A little background: I am not one of the loyal audience who hold the original TRON movie in a place of reverence in their heart. I don’t even know if I’ve seen the whole movie, to be honest. My parents took me to very few movies, so most of my childhood exposure to motion pictures was on tv, and I tend to flip channels aggressively as soon as my attention wanders or a commercial comes on. Nevertheless, I do appreciate the aesthetic of the movies. The soundtrack of Legacy is fantastic, crafted by the robotic duo in Daft Punk. It’s a shame that the script gets in the way of the visual and musical presentation.
Oh, the ruinous dialogue. Scraps of sentences swept up from the big pile of terrible action movie clichés, mashed together with awkward exposition and terrible hippie nonsense, to form a continuous string of cringe-inducing mouth noise.

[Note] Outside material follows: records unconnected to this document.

(** X1: once the purge has passed, [io_wait] always returns, whatever the
    socket answers: it polls at most four times and it has added exactly
    one to the wait counter of the requested interest (the write counter
    for write interest, the read counter otherwise), leaving the other
    counter alone. *)
Theorem io_wait_returns_and_counts_once (w : world) (events : Z) (m m1 : machine)
        (r : Memcached) :
  (if has_bit events POLLOUT then memcached_purge w else ret true) m = Done (true, m1) ->
  root (inst m1) = Some r ->
  exists rc m',
    io_wait w events m = Done (rc, m')
    /\ (n_poll (sys m') <= n_poll (sys m1) + 4)%nat
    /\ io_wait_count_read (inst m')
       = (if has_bit events POLLOUT then io_wait_count_read (inst m1)
          else wrap32 (io_wait_count_read (inst m1) + 1))
    /\ io_wait_count_write (inst m')
       = (if has_bit events POLLOUT then wrap32 (io_wait_count_write (inst m1) + 1)
          else io_wait_count_write (inst m1)).
Proof.
  intros Hp Hr.
  assert (Hcr : io_wait_count_read (count_wait events (inst m1))
                = (if has_bit events POLLOUT then io_wait_count_read (inst m1)
                   else wrap32 (io_wait_count_read (inst m1) + 1))).
  { unfold count_wait. destruct (has_bit events POLLOUT); destruct (inst m1); reflexivity. }
  assert (Hcw : io_wait_count_write (count_wait events (inst m1))
                = (if has_bit events POLLOUT then wrap32 (io_wait_count_write (inst m1) + 1)
                   else io_wait_count_write (inst m1))).
  { unfold count_wait. destruct (has_bit events POLLOUT); destruct (inst m1); reflexivity. }
  rewrite <- Hcr, <- Hcw.
  destruct (Z.eq_dec (poll_timeout r) 0) as [Hz|Hnz].
  - rewrite (io_wait_after_purge w events m m1 r Hp Hr Hz), set_error_run.
    eexists _, _. split; [reflexivity|]. cbn [sys inst]. wait_counts.
    repeat split. lia.
  - rewrite (io_wait_enters_loop w events m m1 r Hp Hr Hnz).
    unfold bind at 1.
    destruct (io_wait_loop_total w 5 (count_wait events (inst m1)) (sys m1))
      as (looped & m2 & Run & Cnt & Hread & Hwrite & _).
    rewrite Run. cbn [Nat.pred] in Cnt.
    destruct looped as [rc|].
    + exists rc, m2. split; [reflexivity|]. auto.
    + unfold memcached_quit_server. unfold bind at 1. rewrite close_socket_eq.
      unfold bind at 1. unfold get_inst. cbn [inst sys].
      destruct (memcached_has_error (closed_conn (inst m2))).
      * eexists _, _. split; [reflexivity|]. cbn [sys inst].
        rewrite n_poll_closed_calls. wait_counts. auto.
      * rewrite set_error_run. eexists _, _. split; [reflexivity|]. cbn [sys inst].
        rewrite n_poll_closed_calls. wait_counts. auto.
Qed.

Lemma io_wait_returns_and_counts_once_witness :
  exists rc m',
    io_wait four_signals_world POLLIN (mkMachine fresh_conn no_calls) = Done (rc, m')
    /\ (n_poll (sys m') <= 0 + 4)%nat
    /\ io_wait_count_read (inst m') = wrap32 (0 + 1)
    /\ io_wait_count_write (inst m') = 0.
Proof.
  apply (io_wait_returns_and_counts_once four_signals_world POLLIN
           (mkMachine fresh_conn no_calls) (mkMachine fresh_conn no_calls) tcp_root).
  - reflexivity.
  - reflexivity.
Defined.

(** After [k < 4] transient answers, a turn of the loop that returns makes
    [io_wait] return the same code in the same state. *)
Lemma io_wait_returns_from_turn (w : world) (events : Z) (m m1 m2 : machine)
      (r : Memcached) (k : nat) (c' : calls) (rc : memcached_return_t) :
  (if has_bit events POLLOUT then memcached_purge w else ret true) m = Done (true, m1) ->
  root (inst m1) = Some r ->
  poll_timeout r <> 0 ->
  transient_polls w k (sys m1) = Some c' ->
  (k < 4)%nat ->
  io_wait_body w (mkMachine (count_wait events (inst m1)) c') = Done (Return rc, m2) ->
  io_wait w events m = Done (rc, m2).
Proof.
  intros Hp Hr Ht Htr Hk Hbody.
  rewrite (io_wait_enters_loop w events m m1 r Hp Hr Ht).
  unfold bind at 1.
  replace 5%nat with (k + S (S (3 - k)))%nat by lia.
  rewrite (io_wait_loop_transient w _ k (S (3 - k)) (sys m1) c' Htr).
  rewrite io_wait_loop_SS. unfold bind at 1. rewrite Hbody. reflexivity.
Qed.

Lemma fd_state_after_error (e : error_t) (l : list error_t) i :
  fd (set_error_messages l (record_on_root e i)) = fd i
  /\ state (set_error_messages l (record_on_root e i)) = state i
  /\ read_buffer_length (set_error_messages l (record_on_root e i))
     = read_buffer_length i
  /\ write_buffer_offset (set_error_messages l (record_on_root e i))
     = write_buffer_offset i.
Proof.
  unfold record_on_root.
  destruct i as [? ? ? ? ? ? ? ? ? ? ? ? ? ? ? ? ? ? [r|] ?]; repeat split.
Qed.

Lemma fd_state_count_wait events i :
  fd (count_wait events i) = fd i
  /\ state (count_wait events i) = state i
  /\ read_buffer_length (count_wait events i) = read_buffer_length i
  /\ write_buffer_offset (count_wait events i) = write_buffer_offset i.
Proof.
  unfold count_wait. destruct (has_bit events POLLOUT); destruct i; repeat split.
Qed.

(** X2: with a configured time-out of zero [io_wait] returns TIMEOUT at
    once: it records the time-out on the connection, makes no system call
    at all, and leaves the descriptor, the lifecycle state and both buffer
    tallies as they were (the connection is not closed). *)
Theorem io_wait_zero_timeout (w : world) (events : Z) (m m1 : machine) (r : Memcached) :
  (if has_bit events POLLOUT then memcached_purge w else ret true) m = Done (true, m1) ->
  root (inst m1) = Some r ->
  poll_timeout r = 0 ->
  exists m',
    io_wait w events m = Done (MEMCACHED_TIMEOUT, m')
    /\ sys m' = sys m1
    /\ error_messages (inst m') = (MEMCACHED_TIMEOUT, 0) :: error_messages (inst m1)
    /\ fd (inst m') = fd (inst m1)
    /\ state (inst m') = state (inst m1)
    /\ read_buffer_length (inst m') = read_buffer_length (inst m1)
    /\ write_buffer_offset (inst m') = write_buffer_offset (inst m1).
Proof.
  intros Hp Hr Hz.
  rewrite (io_wait_after_purge w events m m1 r Hp Hr Hz), set_error_run.
  eexists. split; [reflexivity|]. cbn [sys inst].
  destruct (fd_state_after_error (MEMCACHED_TIMEOUT, 0)
              ((MEMCACHED_TIMEOUT, 0) :: error_messages (count_wait events (inst m1)))
              (count_wait events (inst m1))) as (H1 & H2 & H3 & H4).
  destruct (fd_state_count_wait events (inst m1)) as (G1 & G2 & G3 & G4).
  rewrite H1, H2, H3, H4, G1, G2, G3, G4.
  rewrite error_messages_set_error_messages, error_messages_count_wait.
  repeat split.
Qed.

Lemma io_wait_zero_timeout_witness :
  exists m',
    io_wait quiet_world POLLIN (mkMachine zero_timeout_conn no_calls)
    = Done (MEMCACHED_TIMEOUT, m')
    /\ sys m' = no_calls
    /\ error_messages (inst m') = [(MEMCACHED_TIMEOUT, 0)]
    /\ fd (inst m') = 7
    /\ state (inst m') = MEMCACHED_SERVER_STATE_CONNECTED
    /\ read_buffer_length (inst m') = 0
    /\ write_buffer_offset (inst m') = 0.
Proof.
  apply (io_wait_zero_timeout quiet_world POLLIN
           (mkMachine zero_timeout_conn no_calls) (mkMachine zero_timeout_conn no_calls)
           (mkMemcached 0 false true None [])).
  - reflexivity.
  - reflexivity.
  - reflexivity.
Defined.

Lemma has_error_closed_conn i :
  memcached_has_error (closed_conn i) = memcached_has_error i
  /\ memcached_instance_error_return (closed_conn i) = memcached_instance_error_return i.
Proof.
  unfold memcached_has_error, memcached_instance_error_return.
  rewrite error_messages_closed_conn. auto.
Qed.

Lemma has_error_count_wait events i :
  memcached_has_error (count_wait events i) = memcached_has_error i
  /\ memcached_instance_error_return (count_wait events i)
     = memcached_instance_error_return i.
Proof.
  unfold memcached_has_error, memcached_instance_error_return.
  rewrite error_messages_count_wait. auto.
Qed.

(** X3: a wait that returns SUCCESS has seen the descriptor ready and has
    not touched the connection.  Provided the last error recorded on the
    connection, if any, is not itself coded SUCCESS: when [io_wait] returns
    SUCCESS, its last poll reported the descriptor readable or writable,
    and the connection is the one the purge left, with only the wait
    counter moved (it was not closed and no error was recorded). *)
Theorem io_wait_success_means_ready (w : world) (events : Z) (m m1 m' : machine)
        (r : Memcached) :
  (if has_bit events POLLOUT then memcached_purge w else ret true) m = Done (true, m1) ->
  root (inst m1) = Some r ->
  poll_timeout r <> 0 ->
  (memcached_has_error (inst m1) = true ->
   memcached_instance_error_return (inst m1) <> MEMCACHED_SUCCESS) ->
  io_wait w events m = Done (MEMCACHED_SUCCESS, m') ->
  inst m' = count_wait events (inst m1)
  /\ exists revents,
       w_poll w (Nat.pred (n_poll (sys m'))) = PollActive revents
       /\ has_bit revents POLLIN || has_bit revents POLLOUT = true.
Proof.
  intros Hp Hr Ht Hclean H.
  rewrite (io_wait_enters_loop w events m m1 r Hp Hr Ht) in H.
  unfold bind at 1 in H.
  destruct (io_wait_loop_total w 5 (count_wait events (inst m1)) (sys m1))
    as (looped & m2 & Run & _ & _ & _ & Hpost).
  rewrite Run in H. destruct looped as [rc|].
  - unfold ret in H. inversion H; subst. apply Hpost. reflexivity.
  - exfalso. unfold memcached_quit_server in H. unfold bind at 1 in H.
    rewrite close_socket_eq in H. unfold bind at 1 in H. unfold get_inst in H.
    cbn [inst sys] in H.
    destruct (has_error_closed_conn (inst m2)) as (He & Hret).
    rewrite He, Hret in H.
    destruct Hpost as [(Herr & Hcode)|Hsame].
    + rewrite Herr, Hcode in H. unfold ret in H. inversion H.
    + rewrite Hsame in H.
      destruct (has_error_count_wait events (inst m1)) as (He' & Hret').
      rewrite He', Hret' in H.
      destruct (memcached_has_error (inst m1)) eqn:E.
      * unfold ret in H. inversion H as [Hrc]. apply (Hclean eq_refl). exact Hrc.
      * rewrite set_error_run in H. inversion H.
Qed.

If only they had removed the dialogue and double the soundtrack.
The plot is also a mess, cribbing elements from other popular movies but adding nothing new to the interpretation. There is a huge setup for a plot twist involving the self-interested program named Zeus, but that potential is thrown out the window in a big,pointless explosion.
The actors do the best they can with the awfulness forced upon them, but Jeff Bridges can only do so much. And the rubbery computer version of young Jeff is stuck firmly in the uncanny valley and is uncomfortable to watch, though this is considerably amplified by the wretched speeches compu-Jeff has to deliver.
As a dad, I have a personal beef with this movie. The main characters father is trapped in a computerland for 12 years. He has not seen him since he was 12. His father has realized during his exile that his son was the best part of his life (“Perfection was right in front of me the whole time”). And yet, at their reunion neither one of them says ‘I love you’. Not once. Not even at the big climax of the movie where the fate of the electro-world is being decided. THEY GO THE WHOLE MOVIE WITHOUT TELLING EACH OTHER ‘I LOVE YOU’. I can tell you that the first thing that comes out of my mouth after I’ve been away from Max for as little as an hour is ‘I love you’. But these two jerks can’t be bothered.
Oh sure, you get the cliché Hollywood man-tear in the corner of their eyes, but that does not cut it. Especially from a father character who is spouting terrible hippie talk throughout the movie. Hippies tell their waiters they love them when the food arrives hot.